Published: 00:00, Jul 07,2020

 
 

IN BANGLADESH, waterways are considered among the deadliest in the world. The recent deaths in a tragic accident in the River Buriganga are suggestive of this reality. On June 29, Morning Bird, which was coming to Dhaka from Munshiganj, capsized in the river after it was hit by another launch Moyur-2 near Sadarghat launch terminal which left at least 34 passengers dead. According to a report of the National Committee to Protect Shipping, Roads and Railways, and the Green Club of Bangladesh, more than 153 people were killed and 84 other injured in 106 waterways accidents in the last six months. In addition, 22 people remained missing in those accidents during the same period. The number of such accidents, as the report suggests, has increased compared to that in the same period last year, when 71 people were killed in 76 accidents. Yet passengers’ safety in waterways has not been a priority concern for the Bangladesh Inland Water Transport Authority and the shipping ministry. The fact that none of the accused named in the case in relations to the Morning Bird capsize are arrested, a week after the accident, indicates the insincerity of the authority in making the water transport safe.

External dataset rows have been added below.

Lemma process_posts_extends (posts : list Post) (run : Run) (idx : nat) :
  exists rs fs,
    extends_by posts run (process_posts browse now run idx posts) rs fs.
Proof.
  revert run idx; induction posts as [|post posts IH]; intros run idx;
    cbn [process_posts].
  - exists [], []. unfold extends_by. rewrite !app_nil_r. cbn [length].
    repeat split; try lia; [intros x [] | constructor].
  - destruct (process_post_extends run idx post)
      as (rs1 & fs1 & R1 & F1 & S1 & C1 & T1 & L1 & I1 & P1).
    destruct (IH (process_post browse now run idx post) (S idx))
      as (rs2 & fs2 & R2 & F2 & S2 & C2 & T2 & L2 & I2 & P2).
    exists (rs1 ++ rs2), (fs1 ++ fs2). unfold extends_by.
    rewrite R2, R1, F2, F1, !app_assoc, !length_app.
    cbn [length] in *.
    repeat split; try lia.
    + intros x Hx. apply in_app_or in Hx as [Hx|Hx].
      * left. destruct (I1 x Hx) as [<-|[]]. reflexivity.
      * right. apply I2. assumption.
    + apply Forall_app. split.
      * eapply Forall_impl; [|exact P1].
        intros r (p & [<-|[]] & Hp). exists post.
        split; [left; reflexivity | assumption].
      * eapply Forall_impl; [|exact P2].
        intros r (p & Hin & Hp). exists p. split; [right; assumption | assumption].
Qed.

End Lists.

(** X9: in the course of a batch every record ends in at most one of
    the two lists.  The failed list grows by records of the batch, as
    they were; the repaired list grows by records of the batch with
    the repair fields set and data the orchestrator took for valid;
    [success] counts exactly the records added to the repaired list,
    [failed] at most those added to the failed list, and [total] at most
    the records of the batch. *)
Theorem batch_lists (browse : nat -> handler -> pystr -> Post -> outcome)
        (now : nat -> pystr) (posts : list Post) (run : Run) (idx : nat) :
  exists rs fs,
    extends_by posts run (process_posts browse now run idx posts) rs fs.
Proof. apply process_posts_extends. Qed.

(** ** What a batch writes *)

Lemma posts_to_process_prefix (posts : list Post) (limit : option Z) :
  exists n, posts_to_process posts limit = firstn n posts
            /\ (forall l, limit = Some l -> (0 < l)%Z -> n = Z.to_nat l).
Proof.
  unfold posts_to_process. destruct limit as [l|].
  - destruct (Z.eqb_spec l 0).
    + exists (length posts). rewrite firstn_all. split; [reflexivity|].
      intros l' [= <-] H. lia.
    + destruct (Z.ltb_spec 0 l).
      * exists (Z.to_nat l). split; [reflexivity|]. intros l' [= <-] _. reflexivity.
      * exists (length posts - Z.to_nat (- l)). split; [reflexivity|].
        intros l' [= <-] H'. lia.
  - exists (length posts). rewrite firstn_all. split; [reflexivity|].
    intros l [=].
Qed.

(** X10: [process_single_file] writes a batch exactly when a record of
    the file succeeded; the batch written is the list of the records
    repaired in this file, as many as [success] went up, each a record
    of the file with the repair fields set.  With a positive [limit],
    [total] goes up by at most [limit] and the two lists together hold
    at most [limit] records. *)
Theorem batch_output (browse : nat -> handler -> pystr -> Post -> outcome)
        (now : nat -> pystr) (st : Stats) (posts : list Post)
        (limit : option Z) :
  let run := fst (process_single_file browse now st posts limit) in
  let saved := snd (process_single_file browse now st posts limit) in
  (saved = None <-> success (stats run) = success st)
  /\ (forall batch,
         saved = Some batch ->
         batch = repaired_posts run
         /\ length batch = success (stats run) - success st
         /\ Forall (fun r => exists p, In p posts /\ repaired_from p r) batch)
  /\ (forall l, limit = Some l -> (0 < l)%Z ->
                total (stats run) <= total st + Z.to_nat l
                /\ length (repaired_posts run) + length (failed_posts run)
                   <= Z.to_nat l).
Proof.
  unfold process_single_file. cbn [fst snd].
  destruct (process_posts_extends browse now (posts_to_process posts limit)
              {| stats := st; repaired_posts := []; failed_posts := [] |} 0)
    as (rs & fs & R & F & S & C & T & L & I & P).
  cbn [repaired_posts failed_posts stats app] in R, F, S, C, T.
  set (run := process_posts browse now _ 0 (posts_to_process posts limit))
    in *.
  destruct (posts_to_process_prefix posts limit) as (n & Hn & Hlimit).
  assert (Hsub : forall p, In p (posts_to_process posts limit) -> In p posts).
  { intros p Hp. rewrite Hn in Hp.
    rewrite <- (firstn_skipn n posts). apply in_or_app. left. assumption. }
  split.
  { rewrite R, S. destruct rs; cbn [length]; split; intros H;
      try reflexivity; try discriminate; lia. }
  split.
  { intros batch Hb.
    assert (E : batch = repaired_posts run)
      by (destruct (repaired_posts run); [discriminate | congruence]).
    subst batch. split; [reflexivity|]. rewrite R.
    split; [lia|].
    eapply Forall_impl; [|exact P].
    intros r (p & Hp & Hr). exists p. split; [apply Hsub|]; assumption. }
  intros l Hl Hpos. specialize (Hlimit l Hl Hpos). subst n.
  assert (Hlen : length (posts_to_process posts limit) <= Z.to_nat l)
    by (rewrite Hn; apply firstn_le_length).
  rewrite R, F. split; lia.
Qed.

(** ** A whole run *)

Section WholeRun.

Variable browse_in : nat -> nat -> handler -> pystr -> Post -> outcome.
Variable now_in : nat -> nat -> pystr.
Variable limit : option Z.

Lemma process_file_step (st : Stats) (written : list (list Post)) (n : nat)
      (file : option (list Post)) :
  let '(st', written', n') :=
    process_file browse_in now_in limit (st, written, n) file in
  stats_le st st'
  /\ (balanced st -> balanced st')
  /\ total st' <= total st + match file with
                             | Some posts => length posts
                             | None => 0
                             end
  /\ (exists new, written' = new ++ written
                  /\ length new <= match file with Some _ => 1 | None => 0 end
                  /\ Forall (fun batch => batch <> []) new)
  /\ (file = None -> st' = st /\ written' = written).
Proof.
  unfold process_file. destruct file as [posts|].
  - destruct (process_single_file (browse_in n) (now_in n) st posts limit)
      as [run saved] eqn:E.
    assert (Hstats : stats_le st (stats run)
                     /\ (balanced st -> balanced (stats run))).
    { pose proof (process_posts_stats (browse_in n) (now_in n)
                    (posts_to_process posts limit)
                    {| stats := st; repaired_posts := []; failed_posts := [] |}
                    0) as H.
      unfold process_single_file in E. injection E as <- _. exact H. }
    assert (Htotal : total (stats run) <= total st + length posts).
    { destruct (process_posts_extends (browse_in n) (now_in n)
                  (posts_to_process posts limit)
                  {| stats := st; repaired_posts := []; failed_posts := [] |}
                  0) as (rs & fs & _ & _ & _ & _ & T & _).
      unfold process_single_file in E. injection E as <- _.
      cbn [stats] in T.
      destruct (posts_to_process_prefix posts limit) as (k & Hk & _).
      rewrite Hk in *. rewrite length_firstn in T. lia. }
    destruct Hstats as [Hle Hbal].
    split; [exact Hle|]. split; [exact Hbal|]. split; [exact Htotal|].
    split; [|discriminate].
    destruct saved as [batch|].
    + exists [batch]. split; [reflexivity|]. split; [cbn; lia|].
      constructor; [|constructor].
      unfold process_single_file in E. injection E as <- Hs.
      destruct (repaired_posts _); [discriminate|]. injection Hs as <-.
      discriminate.
    + exists []. split; [reflexivity|]. split; [cbn; lia | constructor].
  - unfold stats_le. split; [lia|]. split; [tauto|]. split; [lia|].
    split; [|tauto].
    exists []. split; [reflexivity|]. split; [cbn; lia | constructor].
Qed.

Lemma process_files_fold (files : list (option (list Post))) (st : Stats)
      (written : list (list Post)) (n : nat) :
  let '(st', written', _) :=
    fold_left (process_file browse_in now_in limit) files (st, written, n) in
  stats_le st st'
  /\ (balanced st -> balanced st')
  /\ total st' <= total st + records_read files
  /\ (exists new, written' = new ++ written
                  /\ length new <= length (filter (fun f => match f with
                                                            | Some _ => true
                                                            | None => false
                                                            end) files)
                  /\ Forall (fun batch => batch <> []) new)
  /\ (Forall (fun f => f = None) files -> st' = st /\ written' = written).
Proof.
  revert st written n; induction files as [|file files IH];
    intros st written n; cbn [fold_left].
  - unfold stats_le, records_read. cbn [map list_sum filter length].
    split; [lia|]. split; [tauto|]. split; [lia|]. split; [|tauto].
    exists []. split; [reflexivity|]. split; [cbn; lia | constructor].
  - pose proof (process_file_step st written n file) as Hstep.
    destruct (process_file browse_in now_in limit (st, written, n) file)
      as [[st1 written1] n1].
    destruct Hstep as (Hle1 & Hbal1 & Ht1 & (new1 & Hw1 & Hl1 & Hn1) & Hnone1).
    specialize (IH st1 written1 n1).
    destruct (fold_left _ files (st1, written1, n1)) as [[st2 written2] n2].
    destruct IH as (Hle2 & Hbal2 & Ht2 & (new2 & Hw2 & Hl2 & Hn2) & Hnone2).
    split; [unfold stats_le in *; lia|].
    split; [auto|].
    split.
    { unfold records_read in *. cbn [map]. unfold list_sum in *.
      cbn [fold_right]. lia. }
    split.
    { exists (new2 ++ new1). rewrite Hw2, Hw1, app_assoc.
      split; [reflexivity|]. rewrite length_app.
      split; [|apply Forall_app; split; assumption].
      cbn [filter]. destruct file; cbn [length]; lia. }
    intros Hall. apply Forall_cons_iff in Hall as [Hf Hall].
    destruct (Hnone1 Hf) as [-> ->]. apply Hnone2. assumption.
Qed.

End WholeRun.

(** X11: over a whole run of [process_files], the files that failed
    before first, the counters stay balanced and never go down, [total]
    goes up by at most the number of records read, at most one batch is
    written for each file that could be read and none of them is empty;
    files that cannot be read change nothing and write nothing. *)
Theorem whole_run
        (browse_in : nat -> nat -> handler -> pystr -> Post -> outcome)
        (now_in : nat -> nat -> pystr) (limit : option Z) (st : Stats)
        (failed_batches fresh_batches : list (option (list Post))) :
  let st' := fst (process_files browse_in now_in st failed_batches
                                fresh_batches limit) in
  let written := snd (process_files browse_in now_in st failed_batches
                                    fresh_batches limit) in
  stats_le st st'
  /\ (balanced st -> balanced st')
  /\ total st' <= total st + records_read (failed_batches ++ fresh_batches)
  /\ length written
     <= length (filter (fun f => match f with Some _ => true | None => false end)
                       (failed_batches ++ fresh_batches))
  /\ Forall (fun batch => batch <> []) written
  /\ (Forall (fun f => f = None) (failed_batches ++ fresh_batches) ->
      st' = st /\ written = []).
Proof.
  unfold process_files.
  pose proof (process_files_fold browse_in now_in limit
                (failed_batches ++ fresh_batches) st [] 0) as H.
  destruct (fold_left _ (failed_batches ++ fresh_batches) (st, [], 0))
    as [[st' written] n].
  cbn [fst snd].
  destruct H as (Hle & Hbal & Ht & (new & Hw & Hl & Hn) & Hnone).
  rewrite app_nil_r in Hw. subst new.
  split; [exact Hle|]. split; [exact Hbal|]. split; [exact Ht|].
  split; [exact Hl|]. split; [exact Hn | exact Hnone].
Qed.

Lemma whole_run_witness :
  balanced (fst (process_files (fun _ => nothing_found) (fun _ => stub_now)
                               initial_stats [None; Some [myeongdong]]
                               [Some [nameless; jungnimdong]] None))
  /\ fst (process_files (fun _ => nothing_found) (fun _ => stub_now)
                        initial_stats [None] [None; None] None)
     = initial_stats.
Proof.
  split.
  - apply (whole_run (fun _ => nothing_found) (fun _ => stub_now) None
                     initial_stats [None; Some [myeongdong]]
                     [Some [nameless; jungnimdong]]).
    reflexivity.
  - apply (whole_run (fun _ => nothing_found) (fun _ => stub_now) None
                     initial_stats [None] [None; None]).
    repeat constructor.
Defined.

The Sadarghat river police have filed a case against the owner and five other employees of Mayur-2, the launch that slammed Morning Bird and the court has ordered to submit the police investigation report by August 17. Meanwhile, two probe committees were formed to investigate the accident that has submitted its report on Monday. In the context of Bangladesh, it is important that the authorities concerned submit their investigation reports in due time and make them public, but it is even more crucial is to act on the recommendations made by such committees. After each accident, in a rather business-as-usual approach, probe committees are formed and recommendations are made, but they are rarely acted upon. Old and unfit watercrafts are allowed to carry passengers creating scope for recurring accidents. Ideally, the Department of Shipping is responsible for inland water safety and the approval of designs and plans of inland ships. In reality, there is a tendency among owners to go for design approval after the construction. Making illegal and dangerous modifications like changing the length, breadth or height of the launch without prior consultation with qualified naval architects is not uncommon. Unskilled masters in the waterways are also one of the reasons behind the high accident rate in Bangladesh. 

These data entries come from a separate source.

(** What a lookup in the strategy table finds: [Entry v] is an own entry, or
    [undefined] where the table has no member of that name; [Member] is a
    member of [Object.prototype], a function or (for [__proto__]) the
    prototype itself, which is neither [undefined] nor a string. *)
Inductive entry : Type :=
| Entry (v : value)
| Member.

(** [strategies[currentPath]] *)
Definition strategy_entry (strategies : props) (p : string) : entry :=
  if has_own p strategies then Entry (get_prop p strategies)
  else if existsb (String.eqb p) object_prototype_names then Member
  else Entry VUndef.

(** [strategy === s] for a string literal [s] *)
Definition entry_is (s : string) (e : entry) : bool :=
  match e with Entry v => is_str s v | Member => false end.

(** [strategy === undefined] *)
Definition entry_undefined (e : entry) : bool :=
  match e with Entry v => is_undef v | Member => false end.

(** [target[key]], read for the test that the value is a non-null object
    and for the recursion into it: the own property or element.  Under the
    key [__proto__], unless the object has an own property of that name, the
    code finds the prototype of [target], an object that is not in the
    store.  Any other inherited member is a function or a number, which
    the test does not tell from [undefined].  A property of [undefined] or
    [null] is a TypeError; a property of another primitive is looked up in
    the prototype of its wrapper. *)
Definition read_target (h : heap) (target : value) (key : string)
    : res value :=
  match target with
  | VRef lt =>
      match h !! lt with
      | None => Stuck
      | Some ot =>
          if String.eqb key "__proto__" && negb (has_own key (oprops ot))
          then Unmodelled
          else Ok (read_prop ot key)
      end
  | VUndef | VNull => Stuck
  | _ => if String.eqb key "__proto__" then Unmodelled else Ok VUndef
  end.

(** [target[key] = v] on the store; on a primitive it is a TypeError in
    strict code. *)
Definition store_prop (h : heap) (target : value) (key : string) (v : value)
    : res heap :=
  match target with
  | VRef lt =>
      match h !! lt with
      | Some ot => do o' <- write_prop ot key v ;; Ok (<[lt := o']> h)
      | None => Stuck
      end
  | _ => Stuck
  end.

Section MergeLoop.
Variable strategies : props.
Variable clone : heap -> value -> res (value * heap).
Variable merge_rec : heap -> value -> value -> string -> res heap.

(** One iteration of the loop over [Object.keys(source)]. *)
Definition merge_key (h : heap) (target : value) (ls : loc) (path key : string)
    : res heap :=
  match h !! ls with
  | None => Stuck
  | Some os =>
      let currentPath := current_path path key in
      let strategy := strategy_entry strategies currentPath in
      let sourceValue := read_prop os key in
      do targetValue <- read_target h target key ;;
      if entry_is "safe" strategy && is_undef sourceValue then Ok h
      else if entry_undefined strategy && negb (typeof_object sourceValue)
              && is_undef sourceValue then Ok h
      else if entry_is "replace" strategy || isArray h sourceValue then
        do (v, h1) <- clone h sourceValue ;;
        store_prop h1 target key v
      else if typeof_object sourceValue && negb (is_null sourceValue)
              && typeof_object targetValue && negb (is_null targetValue)
      then merge_rec h targetValue sourceValue currentPath
      else
        do (v, h1) <- clone h sourceValue ;;
        store_prop h1 target key v
  end.

Fixpoint merge_keys (h : heap) (target : value) (ls : loc) (path : string)
    (ks : list string) : res heap :=
  match ks with
  | [] => Ok h
  | key :: ks' =>
      do h1 <- merge_key h target ls path key ;;
      merge_keys h1 target ls path ks'
  end.
End MergeLoop.

Fixpoint merge (fuel : nat) (strategies : props) (h : heap)
    (target source : value) (path : string) : res heap :=
  match source with
  | VRef ls =>
      match h !! ls with
      | None => Stuck
      | Some os =>
          match okind os with
          | KArray _ => Ok h
          | _ =>
              match fuel with
              | 0 => OutOfFuel
              | S n =>
                  merge_keys strategies (deepClone n) (merge n strategies)
                    h target ls path (keys (oprops os))
              end
          end
      end
  | _ => Ok h
  end.

Definition mergeConfig (fuel : nat) (h : heap) (config newConfig : value)
    (options : option props) : res (value * heap) :=
  let strategies := default [] options in
  do (result, h1) <- deepClone fuel h config ;;
  do h2 <- merge fuel strategies h1 result newConfig "" ;;
  Ok (result, h2).

(** ** Reachability in the store *)

(** Values held in the property and element slots of an object: what
    [o[k]] can read. *)
Definition slots (o : obj) : list value :=
  match okind o with KArray es => es | _ => [] end ++ map snd (oprops o).

(** Values held inside a Map (keys and values) or a Set (members). *)
Definition contents (o : obj) : list value :=
  match okind o with
  | KMap entries => flat_map (fun e => [fst e; snd e]) entries
  | KSet members => members
  | _ => []
  end.

Definition children (o : obj) : list value := slots o ++ contents o.

Section Reach.
Variable sub : obj -> list value.
Variable h : heap.

Inductive reach : value -> loc -> Prop :=
| reach_here l : reach (VRef l) l
| reach_step l o v l' :
    h !! l = Some o -> v ∈ sub o -> reach v l' -> reach (VRef l) l'.
End Reach.

(** Reachable through properties and array elements only. *)
Abbreviation slot_reach := (reach slots).
(** Reachable through properties, elements, Map entries and Set members. *)
Abbreviation any_reach := (reach children).

Definition is_prim (v : value) : bool :=
  match v with VRef _ => false | _ => true end.

(** Pairwise disjoint slot-reachable sets. *)
Fixpoint sep (h : heap) (vs : list value) : Prop :=
  match vs with
  | [] => True
  | v :: vs' =>
      (forall l v', slot_reach h v l -> v' ∈ vs' -> ~ slot_reach h v' l)
      /\ sep h vs'
  end.

(** [tree h v]: the structure under [v] is a tree, no object is reached
    along two different slot paths. *)
Inductive tree (h : heap) : value -> Prop :=
| tree_prim v : is_prim v = true -> tree h v
| tree_node l o :
    h !! l = Some o ->
    sep h (slots o) ->
    (forall v, v ∈ slots o -> tree h v) ->
    (forall v, v ∈ slots o -> ~ slot_reach h v l) ->
    tree h (VRef l).


(** All objects slot-reachable from [v] lie in the address range [a, b). *)
Definition region (h : heap) (v : value) (a b : nat) : Prop :=
  forall l, slot_reach h v l -> a <= l < b.

(** A list of values whose subtrees are disjoint trees allocated at or
    above address [a]. *)
Definition forest (h : heap) (a : nat) (vs : list value) : Prop :=
  sep h vs /\ forall v, v ∈ vs -> tree h v /\ region h v a (length h).

(** What a successful clone of [v] in store [h] looks like: the store is
    only extended, a primitive is returned as it is, and an object is
    copied into a tree made of newly allocated objects. *)
Definition clone_post (h : heap) (v v' : value) (h' : heap) : Prop :=
  (exists ext, h' = h ++ ext) /\
  is_prim v' = is_prim v /\
  (is_prim v = true -> v' = v /\ h' = h) /\
  tree h' v' /\ region h' v' (length h) (length h').

(** ** Well-formed inputs *)

(** The structure that [deepClone] walks from [v] (array elements and
    properties of plain objects) has nesting depth at most [n] and reaches
    allocated objects only, and on each object that it reaches the method
    that [deepClone] calls is not shadowed by an own property. *)
Fixpoint bounded (n : nat) (h : heap) (v : value) : bool :=
  match v with
  | VRef l =>
      match n with
      | 0 => false
      | S n' =>
          match h !! l with
          | None => false
          | Some o =>
              methods_ok o &&
              match okind o with
              | KArray es => forallb (bounded n' h) es
              | KPlain => forallb (bounded n' h) (map snd (oprops o))
              | _ => true
              end
          end
      end
  | _ => true
  end.

Definition no_props_unless_plain (o : obj) : bool :=
  match okind o, oprops o with
  | KPlain, _ => true
  | _, [] => true
  | _, _ => false
  end.

(** [wf n h v]: [v] is plain data of nesting depth at most [n]: every object
    reachable from it (also through Map entries and Set members) is
    allocated, has distinct own keys, none of them [__proto__], and only
    plain objects carry own properties. *)
Fixpoint wf (n : nat) (h : heap) (v : value) : bool :=
  match v with
  | VRef l =>
      match n with
      | 0 => false
      | S n' =>
          match h !! l with
          | None => false
          | Some o =>
              bool_decide (NoDup (keys (oprops o)))
              && no_props_unless_plain o
              && negb (has_own "__proto__" (oprops o))
              && forallb (wf n' h) (children o)
          end
      end
  | _ => true
  end.

(** A key under which an assignment sets an own property whatever the kind
    of the object: not [__proto__], not an array index, not [length] (which
    an array has) and not [size] (which a Map and a Set inherit). *)
Definition ordinary (k : string) : bool :=
  negb (String.eqb k "__proto__") && negb (String.eqb k "length")
  && negb (String.eqb k "size")
  && match array_index k with Some _ => false | None => true end.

In Bangladesh, a country of rivers, adequate attention to the water transport sector could definitely take the burden off the road transport sector. For the government to make the waterways safe for its passengers, it must attend to the persistent failure of the monitoring system in place to check the fitness of watercrafts and skills of masters operating them. In addition, negligent owners and officials who compromise passengers’ safety for profits must be brought to justice. Irregularities and corruption risking passengers safety can no longer go unabated.